Sur les bords du fleuve Imjin, les deux Corées se font face. A une heure de route du centre-ville de Séoul, seuls les barbelés et les postes d'observations militaires obstruent la vue sur les imposantes montagnes du voisin nord-coréen.
Soudain, l'autoroute s'arrête. Plusieurs militaires inspectent scrupuleusement les papiers d'identité de ceux qui sont autorisés à rentrer dans la zone de contrôle civile, dernière étape avant d'arriver à Tongil-Chon, le village de l'unification.
Tension permanente
A l'entrée du Bourg, Chae Soon-Soo, 83 ans, a passé plus de cinquante ans dans ce village, et il n'envisage pas la vie ailleurs. Il semble imperméable aux essais de missiles intercontinentaux ou à la perspective d'un test nucléaire.
"Je ne suis pas forcément inquiet", témoigne-t-il dans un reportage pour l'émission Tout un monde vendredi. "Car en cas de guerre, tous les habitants de Corée vont mourir, pas uniquement ici. Il n'y a donc pas une inquiétude particulière."
En voyant l'église, l'école et les maisons devant lesquels trône le drapeau sud-coréen, il est difficile d'imaginer à première vue que Tongil-Chon est situé en bordure de la zone de guerre. Les 400 âmes qui peuplent le village ont pourtant l'habitude d'une vie sous escorte militaire.
Mégaphones en sourdine
"Nos citoyens, ici, sont constamment dans un état de tension: la Corée du Nord est juste à côté", explique Lee Wan-Bae, maire du village depuis 20 ans. "Ils ont vécu tellement de moments très compliqués, par exemple lorsque le pont entre les deux pays a été coupé."
A l'en croire, toutefois, la vie s'est améliorée: "Il y a encore quelques années, il y avait des mégaphones de propagande des deux côtés de la frontière, et c'était très bruyant!" Derrière le maire, le drapeau nord-coréen flotte sur le village de Kijong-Dong.
Des villages vitrines
Les deux communes - séparées par une frontière de quatre kilomètres de large et de 250 de long, truffée de mines - partage la même histoire, celle de villages créés pour montrer au voisin la richesse de son pays.
"Tongil-Chon était un village avec des civils, mais il a été évacué pendant la guerre", raconte Lee Wan-Bae. "En 1973, à une époque où la Corée du Nord vivait mieux que le Sud, le gouvernement a voulu montrer la prospérité du pays en construisant 80 nouvelles maisons sur cette colline et différentes fermes pour que l'on puisse y vivre."
Zone militarisée
Cinquante ans plus tard, la vie suit son cours à Tongil-Chon, toujours rythmé par les tensions géopolitiques. Mais pour Park Cheol-Gyu, général fraîchement retraité, quel que soit le niveau des provocations, les 400'000 militaires du côté sud de la frontière restent dans un état d'alerte permanent.

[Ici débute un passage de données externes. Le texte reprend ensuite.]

(* ===== verification/SystemInvariant.v ===== *)
(** * Reachable states of the system contract

    [chain_step] is one transaction.  In every reachable state the contract
    accounts for all storage that users hold, in every epoch, and every storage
    pool has room for its blobs; all payments are in the accounts until they are
    distributed or burnt. *)

From S2P Require Import Prelude Redstuff Merkle MoveStd StorageAccounting Certificates SystemObjects SystemState SystemContract.
From S2P Require Import SystemAccounting SystemEpochs SystemProps.

Section invariant.
Context `{Bls12381} `{HashFunction} (n : Z).
Implicit Types c : Chain.

(** What the staking contract guarantees about the committees that it appoints. *)
Definition call_committee (call : Call) : Prop :=
  match call with
  | AdvanceEpoch new_committee _ =>
    bls_wf new_committee /\ NoDup (node_id <$> members new_committee) /\ n_shards new_committee = n
  | _ => True
  end.

Definition call_allowed (call : Call) c : Prop := call_fresh call c /\ call_unsigned call /\ call_committee call.

Inductive chain_step c (events : list SystemEvent) (paid : Z) c' : Prop :=
| cs_call call : call_allowed call c -> execute call c = Ok (c', events, paid) -> chain_step c events paid c'.

Definition chain_init (max_epochs : Z) c : Prop :=
  0 < max_epochs /\ create_empty max_epochs = Ok (system c) /\ storages c = [] /\ blobs c = ∅ /\ pools c = ∅ /\ caps c = ∅.

(** The payments since the beginning. *)
Inductive chain_reachable (max_epochs : Z) : Chain -> Z -> Prop :=
| cr_init c : chain_init max_epochs c -> chain_reachable max_epochs c 0
| cr_step c events paid c' total : chain_reachable max_epochs c total -> chain_step c events paid c' ->
    chain_reachable max_epochs c' (total + paid).

(** ** Objects *)

Record objects_inv c : Prop := {
  oi_blobs : map_Forall (fun id b => blob_object_id b = id) (blobs c);
  oi_pools : map_Forall (fun id p => pool_object_id p = id /\ pool_ok n p) (pools c);
  oi_ids : forall id, id ∉ used_ids c -> blobs c !! id = None /\ pools c !! id = None;
}.

Lemma used_blob c id b : objects_inv c -> blobs c !! id = Some b -> id ∈ used_ids c.
Proof. intros [_ _ Hi] Hb. destruct (decide (id ∈ used_ids c)) as [|Hn]; [done|]. destruct (Hi id Hn). congruence. Qed.

Lemma used_pool c id p : objects_inv c -> pools c !! id = Some p -> id ∈ used_ids c.
Proof. intros [_ _ Hi] Hb. destruct (decide (id ∈ used_ids c)) as [|Hn]; [done|]. destruct (Hi id Hn). congruence. Qed.

Lemma objects_blobs c m c' : objects_inv c -> map_Forall (fun id b => blob_object_id b = id) m ->
  (forall id, m !! id <> None -> id ∈ used_ids c') -> used_ids c ⊆ used_ids c' -> blobs c' = m -> pools c' = pools c -> objects_inv c'.
Proof.
  intros [Hb Hp Hi] Hm Hid Hsub Hbs Hps. constructor; rewrite ?Hbs, ?Hps; [done|done|]. intros id Hn. split; [|apply Hi; set_solver].
  destruct (m !! id) eqn:Hmi; [|done]. destruct Hn. apply Hid. by rewrite Hmi.
Qed.

Lemma objects_pools c m c' : objects_inv c -> map_Forall (fun id p => pool_object_id p = id /\ pool_ok n p) m ->
  (forall id, m !! id <> None -> id ∈ used_ids c') -> used_ids c ⊆ used_ids c' -> blobs c' = blobs c -> pools c' = m -> objects_inv c'.
Proof.
  intros [Hb Hp Hi] Hm Hid Hsub Hbs Hps. constructor; rewrite ?Hbs, ?Hps; [done|done|]. intros id Hn. split; [apply Hi; set_solver|].
  destruct (m !! id) eqn:Hmi; [|done]. destruct Hn. apply Hid. by rewrite Hmi.
Qed.

(** A blob or pool is put in or replaced. *)
Lemma objects_blob c id b c' : objects_inv c -> blobs c' = <[id := b]> (blobs c) -> pools c' = pools c ->
  blob_object_id b = id -> id ∈ used_ids c' -> used_ids c ⊆ used_ids c' -> objects_inv c'.
Proof.
  intros Hc Hbs Hps Hb Hid Hsub. eapply objects_blobs; [exact Hc|apply map_Forall_insert_2; [exact Hb|apply Hc]| |done|done|done].
  intros id' Hn. destruct (decide (id' = id)) as [->|Hne]; [done|]. rewrite lookup_insert_ne in Hn by done.
  apply Hsub. destruct (blobs c !! id') eqn:Hx; [by eapply used_blob|done].
Qed.

Lemma objects_pool c id p c' : objects_inv c -> pools c' = <[id := p]> (pools c) -> blobs c' = blobs c ->
  pool_object_id p = id -> pool_ok n p -> id ∈ used_ids c' -> used_ids c ⊆ used_ids c' -> objects_inv c'.
Proof.
  intros Hc Hps Hbs Hb Hok Hid Hsub. eapply objects_pools; [exact Hc|apply map_Forall_insert_2; [by split|apply Hc]| |done|done|done].
  intros id' Hn. destruct (decide (id' = id)) as [->|Hne]; [done|]. rewrite lookup_insert_ne in Hn by done.
  apply Hsub. destruct (pools c !! id') eqn:Hx; [by eapply used_pool|done].
Qed.

Lemma objects_same c c' : objects_inv c -> blobs c' = blobs c -> pools c' = pools c -> used_ids c ⊆ used_ids c' -> objects_inv c'.
Proof. intros [Hb Hp Hi] Hbs Hps Hsub. constructor; rewrite ?Hbs, ?Hps; [done|done|]. intros id Hn. apply Hi. set_solver. Qed.

Lemma objects_deleted_blob c id c' : objects_inv c -> blobs c' = delete id (blobs c) -> pools c' = pools c -> used_ids c' = used_ids c -> objects_inv c'.
Proof.
  intros Hc Hbs Hps Hid. eapply objects_blobs; [exact Hc|apply map_Forall_delete, Hc| |by rewrite Hid|done|done].
  intros id' Hn. rewrite Hid. destruct (blobs c !! id') eqn:Hx; [by eapply used_blob|].
  destruct Hn. rewrite lookup_delete_None. by right.
Qed.

Lemma objects_deleted_pool c id c' : objects_inv c -> blobs c' = blobs c -> pools c' = delete id (pools c) -> used_ids c' = used_ids c -> objects_inv c'.
Proof.
  intros Hc Hbs Hps Hid. eapply objects_pools; [exact Hc|apply map_Forall_delete, Hc| |by rewrite Hid|done|done].
  intros id' Hn. rewrite Hid. destruct (pools c !! id') eqn:Hx; [by eapply used_pool|].
  destruct Hn. rewrite lookup_delete_None. by right.
Qed.

Lemma objects_execute_blob call c c' ev paid : objects_inv c -> execute_blob call c = Ok (c', ev, paid) -> objects_inv c'.
Proof.
  intros Hc Hr. destruct call; cbn [execute_blob] in Hr; try done; unfold get_storage, get_blob in Hr; call_inv.
  - unfold register_blob in H2. call_inv. match goal with H : blob_new _ _ _ _ _ _ _ _ _ = _ |- _ => apply blob_new_inv in H as (_ & -> & _) end.
    eapply objects_blob; [exact Hc|done|done| | |]; cbn; [done|set_solver|set_solver].
  - unfold certify_blob in H2. call_inv. apply certify_inv in H2 as (-> & _).
    eapply objects_blob; [exact Hc|done|done| |by eapply (used_blob c)|done]. cbn. by apply (oi_blobs _ Hc).
  - by eapply objects_deleted_blob.
  - by eapply objects_deleted_blob.
  - unfold extend_blob_with_resource, extend_with_resource in H3. call_inv.
    eapply objects_blob; [exact Hc|done|done| |by eapply (used_blob c)|done]. cbn. by apply (oi_blobs _ Hc).
  - unfold extend_blob in H2. call_inv.
    eapply objects_blob; [exact Hc|done|done| |by eapply (used_blob c)|done]. cbn. by apply (oi_blobs _ Hc).
Qed.

Lemma pooled_fields id pool b root size enc del e p ev : new_pooled_blob id pool b root size enc del e = Ok (p, ev) ->
  p = mk_pooled_blob id e b size enc None pool del /\ ev = [EmitPooledBlobRegistered e b size enc del id pool].
Proof. unfold new_pooled_blob. intros Hr. by call_inv. Qed.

"Les provocations actuelles n'affectent pas de manière très significative le niveau de préparation de l'armée sud-coréenne, car elle est toujours prête d'une certaine façon", souligne-t-il.
Les incidents dans la zone démilitarisée, un temps très fréquents, se sont raréfiés. Le dernier remonte à 2020. Mais à tout moment, un coup de feu, une incompréhension, une défection ou un essai nucléaire pourraient raviver les tensions entre les deux Corées.